Reputation: 139
I am writing a script to extract from a text file any sentence containing any one of several keywords.
The first version of the script is
keywords=['coal','solar']
fileinE =[“We provide detailed guidance on our equity coal capital
raising plans”,”First we are seizing the issuance of new shares under the
DRIP program with immediate effect”,”Resulting in a total of about $160
million of new share solar issued under the program in 2020”]
fileinF=[]
for sent in fileinE:
tokenized_sent=[word.lower() for word in word_tokenize(sent)]
if any(keyw in tokenized_sent for keyw in keywords):
fileinF.append(tokenized_sent)
print (fileinF)
[['we', 'provide', 'detailed', 'guidance', 'on', 'our', 'equity', 'coal',
'capital', 'raising', 'plans'], ['resulting', 'in', 'a', 'total', 'of',
'about', '$', '160', 'million', 'of', 'new', 'share', 'solar', 'issued',
'under', 'the', 'program', 'in', '2020']]

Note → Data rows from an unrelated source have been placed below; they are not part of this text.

(** [init_journal_file_info].  [bh] is the journal super block read from block
    [F2FSJ_SB_BLOCK1_ADDR], [slab_ok] whether the slab cache was created.  The
    result is the state, the super block to write back (if the magic was
    missing), the logs found and the return code. *)
Definition init_journal_file_info (bh : option j_jsb_info_t) (slab_ok : bool)
    (alloc : Z -> list Z) (d : disk) (bi_status_ok : bool) (s : journal)
    : option (journal * option j_jsb_info_t * list recovered * return_value_e) :=
  match bh with
  | None => Some (s, None, [], F2FSJ_ERROR)
  | Some sb =>
      let g := g_jsb s in
      let s := set_jsb s {| j_magic_num := j_magic_num sb; j_start_addr := j_start_addr sb;
                            j_file_size := j_file_size sb;
                            j_current_small_file := j_current_small_file g;
                            j_current_free_log_entry := j_current_free_log_entry g |} in
      let wb := if j_magic_num sb =? JOURNAL_FILE_MAGIC_NUMBER then None
                else Some {| j_magic_num := JOURNAL_FILE_MAGIC_NUMBER;
                             j_start_addr := F2FSJ_SB_BLOCK1_ADDR;
                             j_file_size := JOURNAL_FILE_SIZE;
                             j_current_small_file := F2FSJ_J_FILE_0;
                             j_current_free_log_entry := JOURNAL_BLK_PER_SMALL_FILE |} in
      let s := set_lock s false in
      if negb slab_ok then Some (s, wb, [], F2FSJ_ERROR) else
      let s := mmap_journal_file alloc s in
      '(s, logs) ← recover_read_journal d bi_status_ok s;
      let g := g_jsb s in
      let s := set_jsb s {| j_magic_num := j_magic_num g; j_start_addr := j_start_addr g;
                            j_file_size := j_file_size g;
                            j_current_small_file := F2FSJ_J_FILE_0;
                            j_current_free_log_entry := JOURNAL_BLK_PER_SMALL_FILE |} in
      let s := set_on_disk s {| total_file_size := JOURNAL_FILE_SIZE; used_file_size := 0 |} in
      Some (s, wb, logs, F2FSJ_OK)
  end.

The script performed as iended.
I then changed the script to read in the stopwords from a file.
with open ('KeywordsEDF A.txt','r')fileinF=[]
print(keywords)
for sent in fileinE:
tokenized_sent=[word.lower() for word in word_tokenize(sent)]
if any(keyw in tokenized_sent for keyw in keywords):
fileinF.append(tokenized_sent)
print (fileinF)
['coal','solar']
['resulting', 'in', 'a', 'total', 'of', 'about', '$', '160',
'million', 'of', 'new', 'share', 'solar', 'issued', 'under', 'the',
'program', 'in', '2020']]
There is a problem. The output (fileinF) does not contain the sentence [ 'we', 'provide', 'detailed', 'guidance', 'on', 'our', 'equity', 'coal', 'capital', 'raising', 'plans'] and the only difference that I see in the two scripts is that in the first the keywords are included within the script while in the second the are read in from a file.

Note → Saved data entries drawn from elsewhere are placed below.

(* ===== verification/InodeLog.v ===== *)
(** * Per-inode log lists (j_log_operate.c, f2fs.h, super.c)

    An inode owns eight local log lists.  The first log of an inode in the
    running global epoch registers the inode there and takes an idle local
    list; the logs are queued on the active local list until the commit of
    the global epoch moves them to the checkpoint list. *)

From S2P Require Import Prelude LogContent Epoch JournalFile.

Definition LOG_LIST_IDLE : Z := 0.
Definition LOG_LIST_INUSE : Z := 1.

(** A queued log: the address of its [j_log_entry_t] object, which is what the
    list links, and the object's contents. *)
Record log_node := { ln_ptr : Z; ln_entry : j_log_entry_t }.

(** The status is an [int]: the commit also stores [EPOCH_COMMITING] there. *)
Record j_ino_local_epoch_t := { log_list_status : Z; inode_log_list : list log_node }.

(** The journal fields of [struct f2fs_inode_info]. *)
Record j_inode := {
  j_local_active_epoch : Z;
  j_ino_log_list : list j_ino_local_epoch_t;
  g2l_ep_map : list Z
}.

Definition set_active (fi : j_inode) (a : Z) : j_inode :=
  {| j_local_active_epoch := a; j_ino_log_list := j_ino_log_list fi; g2l_ep_map := g2l_ep_map fi |}.
Definition set_g2l (fi : j_inode) (g l : Z) : j_inode :=
  {| j_local_active_epoch := j_local_active_epoch fi; j_ino_log_list := j_ino_log_list fi;
     g2l_ep_map := <[Z.to_nat g := l]> (g2l_ep_map fi) |}.
Definition upd_local (fi : j_inode) (l : Z) (ep : j_ino_local_epoch_t) : j_inode :=
  {| j_local_active_epoch := j_local_active_epoch fi;
     j_ino_log_list := <[Z.to_nat l := ep]> (j_ino_log_list fi); g2l_ep_map := g2l_ep_map fi |}.
Definition local_at (fi : j_inode) (l : Z) : option j_ino_local_epoch_t := j_ino_log_list fi !! Z.to_nat l.
Definition g2l_at (fi : j_inode) (g : Z) : option Z := g2l_ep_map fi !! Z.to_nat g.

(** A new inode ([f2fs_alloc_inode]). *)
Definition f2fs_alloc_inode : j_inode :=
  {| j_local_active_epoch := 0;
     j_ino_log_list := replicate 8 {| log_list_status := LOG_LIST_IDLE; inode_log_list := [] |};
     g2l_ep_map := replicate 8 NONE_EPOCH |}.

Definition update_ino_epoch_status (ep : j_ino_local_epoch_t) (st : Z) : j_ino_local_epoch_t :=
  {| log_list_status := st; inode_log_list := inode_log_list ep |}.
Definition set_log_list (ep : j_ino_local_epoch_t) (l : list log_node) : j_ino_local_epoch_t :=
  {| log_list_status := log_list_status ep; inode_log_list := l |}.

(** [is_already_checkin_g_epoch]: the flag and, when the running epoch was
    found, its number; an out-of-range index has no result. *)
Definition is_already_checkin_g_epoch (s : epochs) (fi : j_inode) : option (bool * option Z) :=
  match (get_global_epoch s).1 with
  | None => Some (false, None)
  | Some g =>
      if NONE_EPOCH <=? g then Some (false, Some g)
      else l ← g2l_at fi g;
           Some ((0 <=? l) && (l <? NONE_EPOCH), Some g)
  end.

(** One pass of [get_idle_local_epoch] over the local lists from [i]. *)
Fixpoint find_idle (ls : list j_ino_local_epoch_t) (i : Z) : Z :=
  match ls with
  | [] => i
  | ep :: ls => if log_list_status ep =? LOG_LIST_IDLE then i else find_idle ls (i + 1)
  end.

(** [get_idle_local_epoch]: the search is repeated once when it fails. *)
Definition get_idle_local_epoch (fi : j_inode) : Z :=
  let i := find_idle (j_ino_log_list fi) 0 in
  if i =? MAX_GLOBAL_EP_NUM then find_idle (j_ino_log_list fi) 0 else i.

(** [ino_checkin_global_epoch]. *)
Definition ino_checkin_global_epoch (ino : Z) (s : epochs) (fi : j_inode) : option (epochs * j_inode) :=
  '(checked, g) ← is_already_checkin_g_epoch s fi;
  if (checked : bool) then Some (s, fi)
  else
    match g with
    | None => Some (s, fi)
    | Some g =>
        if MAX_GLOBAL_EP_NUM <=? g then Some (s, fi)
        else
          let l := get_idle_local_epoch fi in
          if MAX_GLOBAL_EP_NUM <=? l then Some (s, fi)
          else
            let fi := set_g2l fi g l in
            ep ← local_at fi l;
            let fi := upd_local fi l (update_ino_epoch_status ep LOG_LIST_INUSE) in
            let fi := set_active fi l in
            e ← epoch_at s g;
            inos ← list_add_tail ino (global_ino_epoch_list e);
            Some (upd_epoch s g (set_inos e inos), fi)
    end.

(** [insert_log_into_inode] returns an error, or queues the log and reaches
    the end of the function. *)
Inductive insert_result := INS_ERROR | INS_QUEUED.

(** [list_add_tail] of a log entry on a local list. *)
Definition queue_log (n : log_node) (ep : j_ino_local_epoch_t) : option j_ino_local_epoch_t :=
  if decide (ln_ptr n ∈ ln_ptr <$> inode_log_list ep) then None
  else Some (set_log_list ep (inode_log_list ep ++ [n])).

Definition insert_log_into_inode (ino : Z) (n : log_node) (s : epochs) (fi : j_inode)
    : option (epochs * j_inode * insert_result) :=
  '(s, fi) ← ino_checkin_global_epoch ino s fi;
  let a := j_local_active_epoch fi in
  if MAX_GLOBAL_EP_NUM <=? a then Some (s, fi, INS_ERROR)
  else
    ep ← local_at fi a;
    if negb (log_list_status ep =? LOG_LIST_INUSE) then Some (s, fi, INS_ERROR)
    else
      ep ← queue_log n ep;
      Some (s, upd_local fi a ep, INS_QUEUED).

(** ** Well-formed inodes

    [regs] is the list of the global epochs the inode is registered in.  The
    local lists of these registrations are distinct and in use; the other
    local lists are idle and empty; the active list, when its status is in
    use, belongs to a registration. *)

Record inode_wf (regs : Z -> Prop) (fi : j_inode) : Prop := {
  iwf_lists : length (j_ino_log_list fi) = 8%nat;
  iwf_map : length (g2l_ep_map fi) = 8%nat;
  iwf_active : 0 <= j_local_active_epoch fi <= 8;
  iwf_range : Forall (fun l => 0 <= l <= 8) (g2l_ep_map fi);
  iwf_reg : forall g, regs g -> 0 <= g < 8 /\ exists l ep, g2l_at fi g = Some l /\ l < 8 /\
              local_at fi l = Some ep /\ log_list_status ep = LOG_LIST_INUSE;
  iwf_inj : forall g g' l, regs g -> regs g' -> g2l_at fi g = Some l -> g2l_at fi g' = Some l -> g = g';
  iwf_idle : forall l ep, 0 <= l -> local_at fi l = Some ep ->
               (forall g, regs g -> g2l_at fi g <> Some l) ->
               log_list_status ep = LOG_LIST_IDLE /\ inode_log_list ep = [];
  iwf_nodup : forall l ep, 0 <= l -> local_at fi l = Some ep -> NoDup (ln_ptr <$> inode_log_list ep)
}.

Lemma alloc_inode_wf (regs : Z -> Prop) : (forall g, ~ regs g) -> inode_wf regs f2fs_alloc_inode.
Proof.
  intros Hn.
  assert (Hat : forall l ep, local_at f2fs_alloc_inode l = Some ep ->
            ep = {| log_list_status := LOG_LIST_IDLE; inode_log_list := [] |}).
  { intros l ep Hl. by apply lookup_replicate in Hl as [? _]. }
  constructor; simpl; [done|done|lia| |by intros g ?%Hn|by intros g ? ? ?%Hn| |].
  - repeat constructor; unfold NONE_EPOCH, MAX_GLOBAL_EP_NUM; lia.
  - intros l ep _ E _. by rewrite (Hat _ _ E).
  - intros l ep _ E. rewrite (Hat _ _ E). constructor.
Qed.

(** [ino] is linked in the registration list of global epoch [g]. *)
Definition registered (s : epochs) (ino g : Z) : Prop :=
  0 <= g /\ exists e, epoch_at s g = Some e /\ ino ∈ global_ino_epoch_list e.

#[export] Instance registered_dec s ino g : Decision (registered s ino g).
Proof.
  unfold registered. destruct (epoch_at s g) as [e|] eqn:E.
  - refine (cast_if_and (decide (0 <= g)) (decide (ino ∈ global_ino_epoch_list e))); naive_solver.
  - right. intros (_ & e & E' & _). congruence.
Defined.

(** No registration list links an inode twice. *)
Definition inos_nodup (s : epochs) : Prop :=
  forall g e, 0 <= g -> epoch_at s g = Some e -> NoDup (global_ino_epoch_list e).

(** All logs queued on an inode. *)
Definition all_logs (fi : j_inode) : list log_node := concat (inode_log_list <$> j_ino_log_list fi).

Lemma find_idle_spec ls i : exists k, find_idle ls i = i + Z.of_nat k /\ (k <= length ls)%nat /\
  ((k < length ls)%nat -> exists ep, ls !! k = Some ep /\ log_list_status ep = LOG_LIST_IDLE) /\
  (forall j ep, (j < k)%nat -> ls !! j = Some ep -> log_list_status ep <> LOG_LIST_IDLE).
Proof.
  revert i; induction ls as [|ep ls IH]; intros i; cbn [find_idle].
  - exists 0%nat. conjs; simpl; [lia|lia|lia|by intros j ep ?%Nat.nlt_0_r].
  - destruct (log_list_status ep =? LOG_LIST_IDLE) eqn:E.
    + exists 0%nat. conjs; simpl; [lia|lia| |by intros j ? ?%Nat.nlt_0_r]. intros _. exists ep. split; [done|lia].
    + destruct (IH (i + 1)) as (k & Ek & Hk & Hs & Hn). exists (S k). conjs; simpl; [lia|lia| |].
      * intros Hlt. apply Hs. lia.
      * intros [|j] ep' Hj E'; [injection E' as <-; lia|]. apply (Hn j); [lia|done].
Qed.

Advice or insight in how to correct the problem will be appreciated.
Upvotes: 0
Views: 1058
Reputation: 2126
Based on your provided code, I was able to produce a working output. Make sure to format your code correctly when you ask a question, as issues may be due to white space or other factors (quotes on list item were being broken by an apostrophe in "we’re").
from nltk import word_tokenize
'''
with open ('KeywordsEDF A.txt','r') as filein:
keywords=filein.read()
'''
keywords = ['coal', 'solar']
fileinE = ["We provide detailed guidance on our equity coal capital raising plans",
"First, we’re seizing the issuance of new shares under the DRIP program with immediate effect",
"Resulting in a total of about $160 million of new share solar issued under the program in 2020"]

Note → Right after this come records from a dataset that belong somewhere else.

(* ===== verification/JournalSlots.v ===== *)
(** * The journal ring as an array of log slots

    Stores and loads through [J_LOG_ENTRY_ADDR] behave as updates and lookups
    of an array of 2097152 slots of 128 bytes; the allocator walks through it;
    the scan at mount time returns the logs in the order they were appended. *)

From S2P Require Import Prelude LogContent JournalFile.

#[global] Arguments j_alloc_log_entry : simpl never.
#[global] Arguments J_LOG_ENTRY_ADDR : simpl never.

(** ** Slots *)

(** Every page of the mapping exists and has its 4096 bytes. *)
Definition pages_ok (ps : gmap Z (list Z)) : Prop :=
  forall p, 0 <= p < JOURNAL_BLK_PER_SMALL_FILE -> exists pg, ps !! p = Some pg /\ length pg = 4096%nat.

Definition idx_ok (i : Z) : Prop := 0 <= i < J_LOG_ENTRY_PER_FILE.

Lemma slot_addr i : idx_ok i -> J_LOG_ENTRY_ADDR i = (i / 32, i mod 32 * 128).
Proof.
  intros [H1 H2]. unfold J_LOG_ENTRY_ADDR, J_LOG_ENTRY_TO_BLK, J_LOG_ENTRY_TO_BLK_OFFSET,
    J_LOG_ENTRY_PER_BLOCK, J_LOG_ENTRY_SIZE, J_LOG_ENTRY_PER_FILE in *.
  by rewrite u32_small by lia.
Qed.

(** A slot lies inside one page of the mapping, on a 128-byte boundary. *)
Lemma slot_in_page i : idx_ok i ->
  0 <= i / 32 < JOURNAL_BLK_PER_SMALL_FILE /\ 0 <= i mod 32 * 128 /\ i mod 32 * 128 + 128 <= 4096.
Proof. unfold idx_ok, J_LOG_ENTRY_PER_FILE, JOURNAL_BLK_PER_SMALL_FILE. intros. zdiv. Qed.

Lemma slot_addr_bounds i : idx_ok i ->
  0 <= (J_LOG_ENTRY_ADDR i).1 < JOURNAL_BLK_PER_SMALL_FILE /\
  0 <= (J_LOG_ENTRY_ADDR i).2 /\ (J_LOG_ENTRY_ADDR i).2 + 128 <= PAGE_SIZE.
Proof. intros Hi. rewrite slot_addr by done. by apply slot_in_page. Qed.

Lemma slot_page ps i : pages_ok ps -> idx_ok i ->
  exists pg, ps !! (i / 32) = Some pg /\ length pg = 4096%nat /\
             slot ps i = take 128 (drop (Z.to_nat (i mod 32 * 128)) pg).
Proof.
  intros Hp Hi. destruct (slot_in_page i Hi) as [Hpg _].
  destruct (Hp _ Hpg) as (pg & E & L). exists pg. unfold slot, jmem_read.
  rewrite slot_addr by done. simpl. by rewrite E.
Qed.

Lemma slot_length ps i : pages_ok ps -> idx_ok i -> length (slot ps i) = 128%nat.
Proof.
  intros Hp Hi. destruct (slot_page ps i Hp Hi) as (pg & _ & L & ->).
  rewrite length_take, length_drop. pose proof (slot_in_page i Hi). lia.
Qed.

Lemma pages_ok_write ps i bs : pages_ok ps -> pages_ok (jmem_write ps (J_LOG_ENTRY_ADDR i) bs).
Proof.
  intros Hp p Hr. destruct (Hp p Hr) as (pg & E & L). unfold jmem_write.
  destruct (decide (p = (J_LOG_ENTRY_ADDR i).1)) as [->|Hne].
  - exists (list_inserts (Z.to_nat (J_LOG_ENTRY_ADDR i).2) bs pg).
    rewrite lookup_alter_eq, E. split; [done|]. by rewrite length_inserts.
  - exists pg. by rewrite lookup_alter_ne by done.
Qed.

Lemma slot_write_same ps i bs : pages_ok ps -> idx_ok i -> (length bs <= 128)%nat ->
  slot (jmem_write ps (J_LOG_ENTRY_ADDR i) bs) i = bs ++ drop (length bs) (slot ps i).
Proof.
  intros Hp Hi Hb. destruct (slot_page ps i Hp Hi) as (pg & E & L & ->).
  pose proof (slot_in_page i Hi). unfold slot, jmem_write, jmem_read. rewrite slot_addr by done.
  simpl. rewrite lookup_alter_eq, E. simpl. apply window_inserts_same; lia.
Qed.

Lemma slot_write_other ps i k bs : pages_ok ps -> idx_ok i -> idx_ok k -> i <> k ->
  (length bs <= 128)%nat -> slot (jmem_write ps (J_LOG_ENTRY_ADDR i) bs) k = slot ps k.
Proof.
  intros Hp Hi Hk Hne Hb. destruct (slot_page ps k Hp Hk) as (pg & E & L & ->).
  unfold slot, jmem_write, jmem_read. rewrite !slot_addr by done. simpl.
  destruct (decide (i / 32 = k / 32)) as [Heq|Hd].
  - rewrite Heq, lookup_alter_eq, E. simpl. apply window_inserts_disjoint.
    assert (i mod 32 + 1 <= k mod 32 \/ k mod 32 + 1 <= i mod 32) by zdiv.
    pose proof (slot_in_page i Hi); pose proof (slot_in_page k Hk). lia.
  - by rewrite lookup_alter_ne, E.
Qed.

(** ** The allocator invariant *)

Record journal_wf (s : journal) : Prop := {
  wf_pages : pages_ok (j_pages (j_file_mmap s));
  wf_idx : idx_ok (j_cur_log_entry_idx (j_file_mmap s));
  wf_unlocked : memap_lock s = false;
  wf_state : j_file_state (j_file_mmap s) <> J_WHOLE_FILE_WAIT_COMMIT;
  wf_start : j_cur_file_start_blk (j_file_mmap s) = JORNAL_FILE_0_START_BLK;
  wf_end : j_cur_file_end_blk (j_file_mmap s) = JORNAL_FILE_0_START_BLK + JOURNAL_BLK_PER_SMALL_FILE;
  wf_first : JORNAL_FILE_0_START_BLK <= j_cur_file_first_inused_blk (j_file_mmap s)
             <= JORNAL_FILE_0_START_BLK + j_cur_log_entry_idx (j_file_mmap s) / 32
}.

Definition next_idx (i : Z) : Z := (i + 1) mod J_LOG_ENTRY_PER_FILE.

Lemma next_idx_ok i : idx_ok (next_idx i).
Proof. apply Z.mod_pos_bound. reflexivity. Qed.
#[export] Hint Resolve next_idx_ok : jbounds.

Lemma next_idx_cases i : idx_ok i ->
  (i +! 1 = J_LOG_ENTRY_PER_FILE /\ next_idx i = 0) \/
  (i +! 1 <> J_LOG_ENTRY_PER_FILE /\ next_idx i = i + 1 /\ i +! 1 = i + 1).
Proof.
  unfold idx_ok, next_idx, J_LOG_ENTRY_PER_FILE. intros Hi. rewrite u32_small by lia.
  destruct (decide (i = 2097151)) as [->|]; [by left|right].
  rewrite Z.mod_small by lia. lia.
Qed.

(** One allocation from a well-formed journal: it succeeds with the slot of
    the current index, moves the index forward round the ring, releases the
    lock, leaves the pages alone and keeps the invariant. *)
Lemma j_alloc_log_entry_spec raw s : journal_wf s ->
  exists s', j_alloc_log_entry (Some raw) s =
    Some (s', Some {| log_entry_idx := j_cur_log_entry_idx (j_file_mmap s);
                      log_entry_addr := J_LOG_ENTRY_ADDR (j_cur_log_entry_idx (j_file_mmap s)) |},
          F2FSJ_OK) /\
  journal_wf s' /\
  j_cur_log_entry_idx (j_file_mmap s') = next_idx (j_cur_log_entry_idx (j_file_mmap s)) /\
  j_pages (j_file_mmap s') = j_pages (j_file_mmap s) /\
  g_on_disk_j_file s' = g_on_disk_j_file s /\ entry_live s' = entry_live s + 1.
Proof.
  intros [Hp Hi Hl Hst Hs He Hf]. destruct s as [[st cf idx sb eb fb ps] jsb od lk lv]; simpl in *.
  subst lk. unfold j_alloc_log_entry. simpl.
  assert (E : (if decide (st = J_FILE_IDLE) then J_FILE_INUSE else st) <> J_WHOLE_FILE_WAIT_COMMIT)
    by (destruct (decide (st = J_FILE_IDLE)); congruence).
  destruct (next_idx_cases idx Hi) as [[E1 E2]|(E1 & E2 & E3)];
    repeat case_decide; simpl in *; try congruence;
    rewrite ?E1, ?Z.eqb_refl, ?(proj2 (Z.eqb_neq _ _) E1); simpl;
    (eexists; split; [reflexivity|]); rewrite ?E3, E2; conjs; try done;
    constructor; simpl; auto with jbounds; try congruence;
    unfold idx_ok, J_LOG_ENTRY_PER_FILE in *; try lia; zdiv.
Qed.

(** [n] allocations in a row, each with a slab object. *)
Fixpoint alloc_n (raws : list j_log_entry_t) (s : journal) : option (journal * list j_log_entry_t) :=
  match raws with
  | [] => Some (s, [])
  | raw :: raws =>
      '(s, e, _) ← j_alloc_log_entry (Some raw) s;
      e ← e;
      '(s, es) ← alloc_n raws s;
      Some (s, e :: es)
  end.

Definition ring_entry (i0 : Z) (k : nat) : j_log_entry_t :=
  let i := (i0 + Z.of_nat k) mod J_LOG_ENTRY_PER_FILE in
  {| log_entry_idx := i; log_entry_addr := J_LOG_ENTRY_ADDR i |}.

Lemma ring_entry_next i0 k : idx_ok i0 -> ring_entry (next_idx i0) k = ring_entry i0 (S k).
Proof.
  intros H. unfold ring_entry, next_idx. rewrite Zplus_mod_idemp_l.
  by replace (i0 + 1 + Z.of_nat k) with (i0 + Z.of_nat (S k)) by lia.
Qed.

Lemma ring_entries_cons i0 n : idx_ok i0 ->
  ring_entry i0 <$> seq 0 (S n) =
  {| log_entry_idx := i0; log_entry_addr := J_LOG_ENTRY_ADDR i0 |} :: (ring_entry (next_idx i0) <$> seq 0 n).
Proof.
  intros H. simpl. f_equal.
  - unfold ring_entry. simpl. by rewrite Z.add_0_r, Z.mod_small by apply H.
  - rewrite <-fmap_S_seq, <-list_fmap_compose. apply list_fmap_ext.
    intros _ k _. simpl. by rewrite ring_entry_next.
Qed.

Lemma alloc_n_spec raws s : journal_wf s ->
  exists s', alloc_n raws s =
    Some (s', ring_entry (j_cur_log_entry_idx (j_file_mmap s)) <$> seq 0 (length raws)) /\
  journal_wf s'.
Proof.
  revert s; induction raws as [|raw raws IH]; intros s Hs; [simpl; eauto|].
  destruct (j_alloc_log_entry_spec raw s Hs) as (s1 & E & Hs1 & Hi & _).
  cbn [alloc_n length]. rewrite E. simpl.
  destruct (IH s1 Hs1) as (s2 & E2 & Hs2). rewrite E2. simpl.
  exists s2. split; [|done]. rewrite Hi, <-ring_entries_cons; [done|apply Hs].
Qed.

Lemma J_LOG_ENTRY_ADDR_inj i k : idx_ok i -> idx_ok k ->
  J_LOG_ENTRY_ADDR i = J_LOG_ENTRY_ADDR k -> i = k.
Proof. intros Hi Hk. rewrite !slot_addr by done. intros [= E1 E2]. zdiv. Qed.

(** The log-entry allocator is a ring: [n] allocations from a well-formed
    journal all succeed, hand out the slots [i0, i0+1, ...] modulo 2097152, and
    keep the invariant (index in range, lock free, block bookkeeping); up to
    a full ring of them the addresses are pairwise distinct, each inside one
    page. *)
Theorem alloc_ring (raws : list j_log_entry_t) (s : journal) :
  journal_wf s ->
  exists s' es, alloc_n raws s = Some (s', es) /\ journal_wf s' /\
    es = (ring_entry (j_cur_log_entry_idx (j_file_mmap s)) <$> seq 0 (length raws)) /\
    (Z.of_nat (length raws) <= J_LOG_ENTRY_PER_FILE -> NoDup (log_entry_addr <$> es)) /\
    Forall (fun e => 0 <= (log_entry_addr e).1 < JOURNAL_BLK_PER_SMALL_FILE /\
                     0 <= (log_entry_addr e).2 /\ (log_entry_addr e).2 + 128 <= PAGE_SIZE) es.
Proof.
  intros Hs. destruct (alloc_n_spec raws s Hs) as (s' & E & Hs').
  exists s', (ring_entry (j_cur_log_entry_idx (j_file_mmap s)) <$> seq 0 (length raws)).
  assert (Hok : forall z, idx_ok (z mod J_LOG_ENTRY_PER_FILE)) by (intros z; by apply Z.mod_pos_bound).
  conjs; [done..| |].
  - intros Hn. rewrite <-list_fmap_compose. apply NoDup_fmap_2_strong; [|apply NoDup_seq].
    intros x y Hx%elem_of_seq Hy%elem_of_seq Heq%J_LOG_ENTRY_ADDR_inj; [|apply Hok..].
    unfold J_LOG_ENTRY_PER_FILE in *. zdiv.
  - apply Forall_fmap, Forall_forall. intros k _. apply slot_addr_bounds, Hok.
Qed.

# extract sentences containing keywords
fileinF = []
for sent in fileinE:
tokenized_sent = [word.lower() for word in word_tokenize(sent)]
if any(keyw in tokenized_sent for keyw in keywords):
fileinF.append(sent)
print(fileinF)
Assuming you want the original sentence and not a tokenized sentence, the output will be as below:
['We provide detailed guidance on our equity coal capital raising plans', 'Resulting in a total of about $160 million of new share solar issued under the program in 2020']
Upvotes: 1
Reputation: 839
That could help out
file = open('your_file_path').read().lower().split('\n')
# To get all Sentences list from file
keywords = ['coal','solar']
result = [sen for sen in file if any([key in sen for key in keywords])]
# All Sentences containing keywords will store in result
Upvotes: 0